-- Working data follows --

(** * Textbook RSA and Diffie-Hellman demonstrations: a shallow embedding

    The development follows the two C sources:

    - [rsa_algorithm.c]: [gcdExtended], [findGCD], [modInverse], [power],
      [encrypt], [decrypt], all over the machine types [int] and
      [long long];
    - [diffie-hellman.c]: [factor_distinct], [is_generator], the generator
      search loops of the two [main] routines, [digits_to_bits],
      [gen_safe_prime] and [is_generator_safe_prime], over GMP integers,
      [unsigned long] counters and, in [digits_to_bits], [double].

    Machine integers are values of [Z] together with the range of their C
    type, on a platform with [int] of 32 bits and [long long] and
    [unsigned long] of 64 bits.  An arithmetic operator whose mathematical result leaves the range
    of a signed type, or a division by zero, has no defined result in C: the
    operators below then return [Undef].  Loops are run on a fuel counter;
    [OutOfFuel] is the only way fuel shows up in a result.  A [double] is a
    binary64 value of [spec_float], with the operations rounding to nearest
    even, and [unsigned] has 32 bits. *)

From Stdlib Require Import ZArith List Lia Znumtheory Bool Sorted.
From Stdlib Require Import Zmod.
From Stdlib Require Import SpecFloat.
Import ListNotations.
Local Open Scope Z_scope.

(** ** Results of running C code *)

Inductive result (A : Type) : Type :=
| Ok (a : A)
| Undef
| OutOfFuel.

Arguments Ok {A} a.
Arguments Undef {A}.
Arguments OutOfFuel {A}.

Definition bind {A B : Type} (r : result A) (k : A -> result B) : result B :=
  match r with
  | Ok a => k a
  | Undef => Undef
  | OutOfFuel => OutOfFuel
  end.

Notation "x <- r ;; k" := (bind r (fun x => k))
  (at level 61, r at next level, right associativity).
Notation "' pat <- r ;; k" := (bind r (fun x => match x with pat => k end))
  (at level 61, pat pattern, r at next level, right associativity).

(** ** Primality of small numbers, by trial division

    Used to discharge [Z.prime] on the concrete primes of the examples. *)

Fixpoint no_divisor_upto (p : Z) (k : nat) : bool :=
  match k with
  | O => true
  | S k' => negb (p mod (Z.of_nat k' + 2) =? 0) && no_divisor_upto p k'
  end.

Definition prime_by_trial (p : Z) : bool :=
  (1 <? p) && no_divisor_upto p (Z.to_nat (p - 2)).

(** ** The C arithmetic of [rsa_algorithm.c] *)

Module C.

Definition INT_MIN : Z := - 2 ^ 31.
Definition INT_MAX : Z := 2 ^ 31 - 1.
Definition LLONG_MIN : Z := - 2 ^ 63.
Definition LLONG_MAX : Z := 2 ^ 63 - 1.

(** A value computed at a signed type: defined only inside the range. *)
Definition at_type (lo hi x : Z) : result Z :=
  if (lo <=? x) && (x <=? hi) then Ok x else Undef.

Definition at_int : Z -> result Z := at_type INT_MIN INT_MAX.
Definition at_llong : Z -> result Z := at_type LLONG_MIN LLONG_MAX.

(** [a + b], [a - b], [a * b] at type [int]. *)
Definition int_add (a b : Z) : result Z := at_int (a + b).
Definition int_sub (a b : Z) : result Z := at_int (a - b).
Definition int_mul (a b : Z) : result Z := at_int (a * b).

(** [a / b] and [a % b] truncate towards zero; the divisor must not be zero
    and the quotient must be representable. *)
Definition int_div (a b : Z) : result Z :=
  if b =? 0 then Undef else at_int (Z.quot a b).
Definition int_rem (a b : Z) : result Z :=
  if b =? 0 then Undef
  else _ <- at_int (Z.quot a b) ;; Ok (Z.rem a b).

(** The same operators at type [long long]. *)
Definition ll_mul (a b : Z) : result Z := at_llong (a * b).
Definition ll_rem (a b : Z) : result Z :=
  if b =? 0 then Undef
  else _ <- at_llong (Z.quot a b) ;; Ok (Z.rem a b).

(** Conversion of a [long long] to [int] on return.  A value outside the
    range of [int] is reduced modulo [2^32] into it. *)
Definition to_int (x : Z) : Z := (x + 2 ^ 31) mod 2 ^ 32 - 2 ^ 31.

End C.

(** ** rsa_algorithm.c *)

Module RSA.
Import C.

(** [int gcdExtended(int a, int b, int *x, int *y)]: the result is the
    returned gcd together with the values written through [x] and [y]. *)
Fixpoint gcdExtended_rec (fuel : nat) (a b : Z) : result (Z * Z * Z) :=
  if a =? 0 then Ok (b, 0, 1)
  else
    match fuel with
    | O => OutOfFuel
    | S fuel' =>
        r <- int_rem b a ;;
        '(gcd, x1, y1) <- gcdExtended_rec fuel' r a ;;
        q <- int_div b a ;;
        t <- int_mul q x1 ;;
        x <- int_sub y1 t ;;
        Ok (gcd, x, x1)
    end.

(** From the second call on the first argument is the smaller one, and a
    call then at least halves the second argument of the next call: the
    depth of the recursion is bounded by the number of binary digits of the
    two arguments. *)
Definition gcd_fuel (a b : Z) : nat :=
  S (S (Z.to_nat (Z.log2 (Z.abs a) + Z.log2 (Z.abs b)))).

Definition gcdExtended (a b : Z) : result (Z * Z * Z) :=
  gcdExtended_rec (gcd_fuel a b) a b.

(** [int findGCD(int a, int b)] *)
Definition findGCD (a b : Z) : result Z :=
  '(g, _, _) <- gcdExtended a b ;; Ok g.

(** [int modInverse(int e, int totient)]: the [for] loop from the state
    [d]; it runs at most [totient - 2] times. *)
Fixpoint modInverse_loop (fuel : nat) (e totient d : Z) : result Z :=
  if d <? totient then
    match fuel with
    | O => OutOfFuel
    | S fuel' =>
        p <- int_mul e d ;;
        r <- int_rem p totient ;;
        if r =? 1 then Ok d
        else d' <- int_add d 1 ;; modInverse_loop fuel' e totient d'
    end
  else Ok (-1).

Definition modInverse (e totient : Z) : result Z :=
  modInverse_loop (Z.to_nat (totient - 2)) e totient 2.

(** [int power(int base, int expo, int m)]: the [while] loop on the state
    [(res, b, expo)], with [res] and [b] of type [long long]. *)
Fixpoint power_loop (fuel : nat) (res b expo m : Z) : result Z :=
  if 0 <? expo then
    match fuel with
    | O => OutOfFuel
    | S fuel' =>
        res' <- (if Z.land expo 1 =? 0 then Ok res
                 else p <- ll_mul res b ;; ll_rem p m) ;;
        bb <- ll_mul b b ;;
        b' <- ll_rem bb m ;;
        power_loop fuel' res' b' (Z.quot expo 2) m
    end
  else Ok res.

(** The exponent is halved in every round: one round per binary digit. *)
Definition power_fuel (expo : Z) : nat := S (Z.to_nat (Z.log2 expo)).

Definition power (base expo m : Z) : result Z :=
  b <- int_rem base m ;;
  res <- power_loop (power_fuel expo) 1 b expo m ;;
  Ok (to_int res).

(** [int encrypt(int m, int e, int n)] and [int decrypt(int c, int d, int n)] *)
Definition encrypt (m e n : Z) : result Z := power m e n.
Definition decrypt (c d n : Z) : result Z := power c d n.

(** The sequence of [main]: derive [d], encrypt, decrypt. *)
Definition round_trip (m e n totient : Z) : result Z :=
  d <- modInverse e totient ;;
  c <- encrypt m e n ;;
  decrypt c d n.

(** *** Specifications used by the proofs *)

(** What the loop computes from a state [(res, b, expo)].  The accumulator
    is only ever reduced when it is multiplied, so with no round left it is
    returned as it stands. *)
Definition power_spec (res b expo m : Z) : Z :=
  if expo =? 0 then res else (res * b ^ expo) mod m.

(** The contract of one call: the gcd, the Bezout identity, and the size of
    the coefficients, which keeps the [int] arithmetic of the caller exact. *)
Definition gcd_post (a b g x y : Z) : Prop :=
  g = Z.gcd a b /\ a * x + b * y = g /\
  (a = 0 -> x = 0 /\ y = 1) /\
  (0 < a -> Z.abs x <= b /\ Z.abs y <= a).

End RSA.


(** ** Runs of unbounded loops

    A run returns [v] when some amount of fuel lets it finish with [v]; it
    diverges when no amount does. *)
Definition returns {A : Type} (run : nat -> result A) (v : A) : Prop :=
  exists fuel, run fuel = Ok v.

Definition diverges {A : Type} (run : nat -> result A) : Prop :=
  forall fuel, run fuel = OutOfFuel.

(** ** The GMP operations used by [diffie-hellman.c]

    An [mpz_t] is a value of [Z]; each operation is the function of GMP's
    manual on the arguments the program passes. *)

Module GMP.

(** [mpz_divisible_ui_p(n, d)]: non-zero exactly when [n = q * d] for some
    [q]; only [0] is divisible by [0]. *)
Definition mpz_divisible_ui_p (n d : Z) : bool :=
  if d =? 0 then n =? 0 else n mod d =? 0.

(** [mpz_divexact(q, n, d)] and [mpz_divexact_ui]: the quotient, when [d]
    divides [n]. *)
Definition mpz_divexact (n d : Z) : Z := n / d.
Definition mpz_divexact_ui (n d : Z) : Z := n / d.

(** [mpz_powm(rop, base, exp, mod)] for [exp >= 0]: [base ^ exp] reduced
    into [[0, |mod|)]. *)
Definition mpz_powm (base exp md : Z) : Z := (base ^ exp) mod (Z.abs md).

(** [mpz_setbit(rop, bit_index)] *)
Definition mpz_setbit (x i : Z) : Z := Z.setbit x i.

End GMP.

(** ** diffie-hellman.c *)

Module DH.
Import GMP.

(** Arithmetic on an [unsigned long] counter wraps modulo [2^64]. *)
Definition ULONG_MAX : Z := 2 ^ 64 - 1.
Definition ulong (x : Z) : Z := x mod 2 ^ 64.

(** *** [factor_distinct] *)

(** [while (mpz_divisible_ui_p(n, d)) mpz_divexact_ui(n, n, d);] *)
Fixpoint divide_out (fuel : nat) (n d : Z) : result Z :=
  if mpz_divisible_ui_p n d then
    match fuel with
    | O => OutOfFuel
    | S fuel' => divide_out fuel' (mpz_divexact_ui n d) d
    end
  else Ok n.

(** One trial: record [d] and divide it out when it divides [n]. *)
Definition try_factor (fuel : nat) (n d : Z) (factors : list Z)
  : result (Z * list Z) :=
  if mpz_divisible_ui_p n d then
    n' <- divide_out fuel n d ;; Ok (n', factors ++ [d])
  else Ok (n, factors).

(** The [for] loop over the odd [i], from the state [(n, i, factors)].  The
    square [i * i] is computed on [mpz_t] values. *)
Fixpoint odd_trials (fuel : nat) (n i : Z) (factors : list Z)
  : result (Z * list Z) :=
  if 1 <? n then
    match fuel with
    | O => OutOfFuel
    | S fuel' =>
        '(n', factors') <- try_factor fuel' n i factors ;;
        if n' <? i * i then Ok (n', factors')
        else odd_trials fuel' n' (ulong (i + 2)) factors'
    end
  else Ok (n, factors).

(** [void factor_distinct(mpz_t n, mpz_t factors[], size_t *k)]: the result
    is the content of [factors[0 .. k-1]]. *)
Definition factor_distinct (fuel : nat) (n : Z) : result (list Z) :=
  '(n1, factors1) <- try_factor fuel n 2 [] ;;
  '(n2, factors2) <- odd_trials fuel n1 3 factors1 ;;
  Ok (if 1 <? n2 then factors2 ++ [n2] else factors2).

(** *** [is_generator] and [is_generator_safe_prime] *)

Fixpoint is_generator_loop (g p p_minus_1 : Z) (factors : list Z) : Z :=
  match factors with
  | [] => 1
  | q :: rest =>
      let exp := mpz_divexact p_minus_1 q in
      let t := mpz_powm g exp p in
      if t =? 1 then 0 else is_generator_loop g p p_minus_1 rest
  end.

(** [int is_generator(g, p, factors, k)]: the loop visits
    [factors[0 .. k-1]]. *)
Definition is_generator (g p : Z) (factors : list Z) (k : nat) : Z :=
  is_generator_loop g p (p - 1) (firstn k factors).

Definition is_generator_safe_prime (g P r : Z) : Z :=
  let Pm1 := P - 1 in
  let exp := mpz_divexact_ui Pm1 2 in
  let t := mpz_powm g exp P in
  if t =? 1 then 0
  else
    let exp := mpz_divexact Pm1 r in
    let t := mpz_powm g exp P in
    if t =? 1 then 0 else 1.

(** *** The generator searches of the two [main] routines

    [for (unsigned long cand = start;; ++cand) { if (test(cand)) break; }] *)
Fixpoint generator_search (fuel : nat) (test : Z -> Z) (cand : Z) : result Z :=
  match fuel with
  | O => OutOfFuel
  | S fuel' =>
      if test cand =? 0 then generator_search fuel' test (ulong (cand + 1))
      else Ok cand
  end.

Definition find_generator (fuel : nat) (P : Z) (factors : list Z) (k : nat)
    (start : Z) : result Z :=
  generator_search fuel (fun alpha => is_generator alpha P factors k) start.

Definition find_generator_safe_prime (fuel : nat) (P r : Z) (start : Z)
  : result Z :=
  generator_search fuel (fun alpha => is_generator_safe_prime alpha P r) start.

(** *** The exchange: [(YA, YB, SA, SB)] *)
Definition dh_exchange (alpha XA XB P : Z) : Z * Z * Z * Z :=
  let YA := mpz_powm alpha XA P in
  let YB := mpz_powm alpha XB P in
  let SA := mpz_powm YB XA P in
  let SB := mpz_powm YA XB P in
  (YA, YB, SA, SB).

(** *** [gen_safe_prime]

    The generator draws on GMP's random source and probable-prime
    operations, which are taken as they come: a [substrate] packs them. *)
Record substrate : Type := {
  (** [gmp_randstate_t] *)
  randstate : Type;
  (** [mpz_urandomb(rop, state, n)]: the value drawn and the next state *)
  mpz_urandomb : randstate -> Z -> Z * randstate;
  (** [mpz_nextprime(rop, op)] *)
  mpz_nextprime : Z -> Z;
  (** [mpz_probab_prime_p(n, reps)]: [2], [1] or [0] *)
  mpz_probab_prime_p : Z -> Z -> Z;
  (** [mpz_sizeinbase(op, 10)] *)
  mpz_sizeinbase_10 : Z -> Z
}.

(** The configuration constants of the second program. *)
Definition DIGITS_MIN : Z := 51.
Definition XA_UI : Z := 51015.
Definition XB_UI : Z := 51016.
Definition GEN_START_MIN : Z := 100.
Definition PRP_REPS : Z := 30.

Section SafePrimeGenerator.

Variable gmp : substrate.

(** [digits_to_bits] rounds [digits * 3.3219280948873626] in [double]
    arithmetic; it is a parameter of the loop and of the body here, and
    [gen_safe_prime_c] below supplies the C function. *)
Variable digits_to_bits : Z -> Z.

(** The [for (;;)] loop of [gen_safe_prime] from the state of the random
    source: the result is [(P, r)]. *)
Fixpoint gen_safe_prime_loop (fuel : nat) (st : randstate gmp) (bits digits : Z)
  : result (Z * Z) :=
  match fuel with
  | O => OutOfFuel
  | S fuel' =>
      let (sample, st') := mpz_urandomb gmp st (bits - 1) in
      let candidate_r := mpz_nextprime gmp (mpz_setbit sample (bits - 2)) in
      let P := candidate_r * 2 + 1 in
      if negb (mpz_probab_prime_p gmp P PRP_REPS =? 0)
         && (digits <=? mpz_sizeinbase_10 gmp P)
      then Ok (P, candidate_r)
      else gen_safe_prime_loop fuel' st' bits digits
  end.

(** [static void gen_safe_prime(mpz_t P, mpz_t r, unsigned digits)], from
    the state [st] of the random source after seeding. *)
Definition gen_safe_prime (fuel : nat) (st : randstate gmp) (digits : Z)
  : result (Z * Z) :=
  let bits := digits_to_bits digits in
  let bits := if bits <? 130 then 130 else bits in
  gen_safe_prime_loop fuel st bits digits.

-- Working data concluded --

Start with the line above that contains "Definition INT_MIN : Z := - 2 ^ 31." and end with the line that contains "Definition int_mul (a". Write out those lines exactly, and only those.

Solution to this exercise =
Definition INT_MIN : Z := - 2 ^ 31.
Definition INT_MAX : Z := 2 ^ 31 - 1.
Definition LLONG_MIN : Z := - 2 ^ 63.
Definition LLONG_MAX : Z := 2 ^ 63 - 1.

(** A value computed at a signed type: defined only inside the range. *)
Definition at_type (lo hi x : Z) : result Z :=
  if (lo <=? x) && (x <=? hi) then Ok x else Undef.

Definition at_int : Z -> result Z := at_type INT_MIN INT_MAX.
Definition at_llong : Z -> result Z := at_type LLONG_MIN LLONG_MAX.

(** [a + b], [a - b], [a * b] at type [int]. *)
Definition int_add (a b : Z) : result Z := at_int (a + b).
Definition int_sub (a b : Z) : result Z := at_int (a - b).
Definition int_mul (a b : Z) : result Z := at_int (a * b).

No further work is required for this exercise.